The evidence at trial further proved that Hough and Fredrick used emails, telephone calls and in-person meetings to instruct Swiss bankers and asset managers to make investments and transfer funds from their undeclared accounts at UBS.  The evidence also established that Hough and Fredrick caused funds from the undeclared accounts in the names of the medical schools to be transferred to undeclared accounts in their individual names or in the names of nominee entities.   Hough and her husband then used the funds in their undeclared accounts to purchase an airplane, two homes in North Carolina and a condominium in Sarasota, Florida.     
 Hough was also convicted of three counts of filing false tax returns for 2005, 2007 and 2008.   The evidence at trial showed that Hough filed false tax returns that substantially understated her total income because she failed to report substantial interest and investment income and because she failed to report her half of the proceeds from the sale of the medical schools in 2007.   In addition, Hough failed to report that she had an interest in, or signature or other authority over, bank, securities or other financial accounts located in foreign countries.  
JAT Comments:

1. I have no time to comment now, other than say that the very recent sentencings have involved significant incarceration time.  But as one practitioner noted at a recent meeting, Ms. Hough's sentencing was well below the Sentencing Guidelines range, which even the low point was likely over double what her sentence was.  I haven't seen the calculations, but my rough and ready calculations suggest a range with a low-end exceeding 100 months.  She received only 24 months.  Hence, Dr. Hough benefited substantially from a Booker variance.  As with Ty Warner (Beanie Baby fame), I speculate that that reflects well on the lawyers.
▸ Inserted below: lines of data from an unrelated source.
(** C7. Deleting the key under the iterator removes its binding, if there is one, by
    shifting the entries behind it back: every other key stays reachable, and the
    order that ends searches early is restored. *)
Theorem hash_delete_refines {C : Codec} {log es} {L : LogCursor log es} st m n e :
  let h := t_header st in
  let k := entry_key e in
  table_inv st m → iters_ok n st → es !! n = Some e →
  let '(r, st') := hash_delete (hash_key h k mod hh_hash_capacity h) (hash_key h k) log st in
  r = Ok tt ∧ table_inv st' (delete k m) ∧ iters_ok n st' ∧
  hh_num_entries (t_header st') =
    hh_num_entries h - (if decide (is_Some (m !! k)) then 1 else 0).
Proof.
  intros h k Hinv Hit He.
  destruct (hash_delete_spec st m n e Hinv Hit He) as (st' & Hrun & Hinv' & Hit' & Hhd).
  unfold h, k. rewrite Hrun. split; [done|]. split; [done|]. split; [done|].
  destruct Hinv as (_ & _ & _ & _ & _ & _ & ->), Hinv' as (_ & _ & _ & _ & _ & _ & ->).
  rewrite map_size_delete. destruct (m !! entry_key e) as [a|] eqn:Hk.
  - rewrite decide_True by by eexists.
    assert (size m ≠ 0%nat) by (intros E; apply map_size_empty_iff in E; by rewrite E in Hk). lia.
  - rewrite decide_False by (by intros [? ?]). cbn. lia.
Qed.

Lemma hash_delete_refines_witness :
  ∃ st st', table_inv (L := cursor_example) st
      {[ [7] := addr_of (L := cursor_example) (header_of 3) 1 ]} ∧
    hash_delete (C := identity_codec) (hash_key (t_header st) [7] mod hh_hash_capacity (t_header st))
      (hash_key (t_header st) [7]) reader_example st = (Ok tt, st') ∧
    table_inv (L := cursor_example) st' ∅.
Proof.
  destruct (one_entry 3 2 ltac:(lia) ltac:(lia)) as (st & Hinv & Hit & _).
  assert (He : es_example !! 2%nat = Some (Delete [7])) by done.
  pose proof (hash_delete_refines (L := cursor_example) st _ 2 _ Hinv Hit He) as H.
  cbn [entry_key] in H.
  exists st. destruct (hash_delete _ _ _ st) as [r st'] eqn:E. destruct H as (-> & H & _).
  exists st'. split; [exact Hinv|]. split; [done|]. by rewrite delete_singleton_eq in H.
Defined.

(** ** A full table *)

Section Full.
Context {C : Codec} {log : sparkey_logreader} {es : list entry} {L : LogCursor log es}.

Definition full (h : sparkey_hashheader) (tbl : list Z) : Prop :=
  ∀ s, slot_ok (hh_hash_capacity h) s → occ (slots h tbl) s.

(** As many entries as slots leave no slot empty. *)
Lemma contents_full h tbl m :
  header_ok h →
  contents (key_of h) (hash_key h) (slot_ok (hh_hash_capacity h)) (slots h tbl) m →
  Z.of_nat (size m) = hh_hash_capacity h → full h tbl.
Proof.
  intros (Hcap & _) Hc Hsize s Hs. apply dec_stable. intros Hno.
  pose proof (size_occupied _ _ _ _ _ Hc) as Hocc.
  assert (Hlt : (length (occupied (hh_hash_capacity h) (slots h tbl)) < length (seqZ 0 (hh_hash_capacity h)))%nat).
  { apply (length_filter_lt _ _ s); [|done]. unfold slot_ok in Hs. apply elem_of_seqZ. lia. }
  rewrite length_seqZ in Hlt. lia.
Qed.

(** Carrying an entry through a full table never ends: whatever is exchanged, no
    slot becomes free. *)
Lemma carry_full lg fuel st s hash position d :
  let h := t_header st in
  header_ok h → table_ok h (t_table st) → full h (t_table st) →
  slot_ok (hh_hash_capacity h) s → pair_ok h (hash, position) → position ≠ 0 →
  (hash_put_loop fuel lg hash (s * slot_size h) s d position false st).1 = NoFuel.
Proof.
  revert st s hash position d. induction fuel as [|fuel IH]; intros st s hash position d h Hh Ht Hfull Hs Hp Hz;
    cbn [hash_put_loop]; [done|]. fold h.
  destruct (read_slot_run h Hh (t_table st) s Ht Hs) as [Hread Hpair2].
  pose proof (Hfull s Hs) as Hos. unfold occ in Hos.
  rewrite bind_getS. fold h. rewrite Hread, bind_of_opt.
  destruct (slots h (t_table st) s) as [hash2 position2]. cbn [snd] in Hos. rewrite decide_False by done.
  assert (Hno : (match lg with
                 | Some log => if false && bool_decide (hash = hash2)
                               then same_key log (block_position_of h position2)
                                      (entry_index_of h position2) else mret None
                 | None => mret None
                 end : MH (option (Z * Z))) st = (Ok None, st)) by by destruct lg.
  rewrite (bind_Ok _ _ _ _ _ Hno), next_slot_run by done. cbv beta iota zeta.
  assert (Hns : slot_ok (hh_hash_capacity h) (nxt (hh_hash_capacity h) s)) by (apply nxt_ok; [apply Hh|done]).
  destruct (decide (d > _)); [|by apply IH].
  destruct (put_slot_run h st s (hash, position) eq_refl Hh Ht Hs Hp) as (tbl & Hput & Ht1 & Hsl).
  rewrite (bind_Ok _ _ _ _ _ Hput). apply (IH (set_t_table tbl st)); try done.
  intros t Htk. cbn [t_table t_header set_t_table] in *. fold h. rewrite Hsl.
  destruct (decide (t = s)) as [->|Hne]; [by apply occ_upd_eq|]. rewrite occ_upd_ne by done. by apply Hfull.
Qed.

Lemma search_full st m n k v fuel s d :
  let h := t_header st in
  table_inv st m → iters_ok n st → es !! n = Some (Put k v) → m !! k = None → full h (t_table st) →
  slot_ok (hh_hash_capacity h) s →
  (hash_put_loop fuel (Some log) (hash_key h k) (s * slot_size h) s d (addr_of h n) true st).1 = NoFuel.
Proof.
  revert st s d. induction fuel as [|fuel IH]; intros st s d h Hinv Hit He Hk Hfull Hs;
    cbn [hash_put_loop]; [done|]. fold h.
  pose proof Hinv as (Hh & Ha & Ht & _ & _ & Hcont & _). fold h in Hh, Ha, Ht.
  destruct (read_slot_run h Hh (t_table st) s Ht Hs) as [Hread Hpair2].
  pose proof (Hfull s Hs) as Hos.
  destruct (compare_slot h st m n (Put k v) s eq_refl Hh Ha Hcont Hit He Hs Hos)
    as (n2 & k2 & v2 & st1 & He2 & Hf & Hm2 & _ & _ & Hcmp & Hit1 & Hsame).
  cbn [entry_key] in Hcmp. assert (Hne : k ≠ k2) by congruence.
  rewrite bind_getS. fold h. rewrite Hread, bind_of_opt. unfold occ in Hos. rewrite Hf in *. cbn [fst snd] in *.
  rewrite decide_False by done.
  assert (Hcmp' : (if true && bool_decide (hash_key h k = hash_key h k2)
     then same_key log (block_position_of h (addr_of h n2)) (entry_index_of h (addr_of h n2))
     else mret None) st = (Ok None, st1)).
  { rewrite (decide_False (P := k = k2)) in Hcmp by done. rewrite <- Hcmp. cbn [andb].
    by case_bool_decide; case_decide. }
  rewrite (bind_Ok _ _ _ _ _ Hcmp'), next_slot_run by done. cbv beta iota zeta.
  assert (Hns : slot_ok (hh_hash_capacity h) (nxt (hh_hash_capacity h) s)) by (apply nxt_ok; [apply Hh|done]).
  pose proof Hsame as [Htab1 Hhd1]. pose proof (key_pair_ok h n k v Hh Ha He) as Hp.
  destruct (addr_split h Hh Ha n _ He) as (_ & _ & Hpos).
  assert (Hh1 : t_header st1 = h) by done. destruct (decide (d > _)).
  - destruct (put_slot_run h st1 s (hash_key h k, addr_of h n) Hh1 Hh ltac:(by rewrite Htab1) Hs Hp)
      as (tbl & Hput & Ht1 & Hsl). cbn [fst snd] in Hput.
    rewrite (bind_Ok _ _ _ _ _ Hput), <- Hh1.
    apply (carry_full _ fuel (set_t_table tbl st1)); cbn [t_header t_table set_t_table]; rewrite ?Hh1; try done.
    intros t Htk. rewrite Hsl. destruct (decide (t = s)) as [->|Hts]; [apply occ_upd_eq; cbn; lia|].
    rewrite occ_upd_ne, Htab1 by done. by apply Hfull.
  - rewrite <- Hh1. apply (IH st1); rewrite ?Hh1, ?Htab1; try done. by apply (table_inv_same st).
Qed.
2. The tax loss is addressed in 1 sentencing order.  United States v. Hough, 2014 U.S. Dist.LEXIS 63660 (MD FL 5/8/14).  As readers know, the tax loss is the principal factor in calculating the offense level which sets the Guidelines Range.  Hence, the first order of business in the order is to address the parties' claims on tax loss.  Here are key excepts:
The government asserts that the tax loss for the years 2003 through 2008 is $7,771,972 for Hough and $7,746,410 for Fredrick, for a total of $15,518,382. Defendant asserts that the total tax loss for these years is $0.\ 
* * * * 
Where the criminal activity is jointly undertaken, the district court may consider "all reasonably foreseeable acts and omissions of others in furtherance of the jointly undertaken criminal activity, that occurred during the commission of the offense of conviction, in preparation for that offense, or in the course of attempting to avoid detection or responsibility for that offense." U.S.S.G. § 1B1.3(a)(1)(B). Since the offenses in this case involved the filing of tax returns in which gross income was underreported, the tax loss is equal to 28% of the unreported gross income "unless a more accurate determination of the tax loss can be made." U.S.S.G. § 2T1.1(c)(1)(A).
Dr. Hough and her husband ran their offshore operations through entities, Saba Foundation and Medical University of the Americas.  The Government sought to ignore the entities and attribute the income to Dr. Hough and her husband as Schedule C income for tax loss purposes.  Defendant argued that the entities must be respected.  The Court found that the entities met the minimum / minimal requirements of Moline Properties, Inc. v. Commissioner, 319 U.S. 436 (1943).  However, the Court then determined that the entities' attributes made them for tax purposes entities other than corporations.  Under the U.S. rules, such entities are treated as partnerships rather than corporations and the income flows through.  The Government won this argument.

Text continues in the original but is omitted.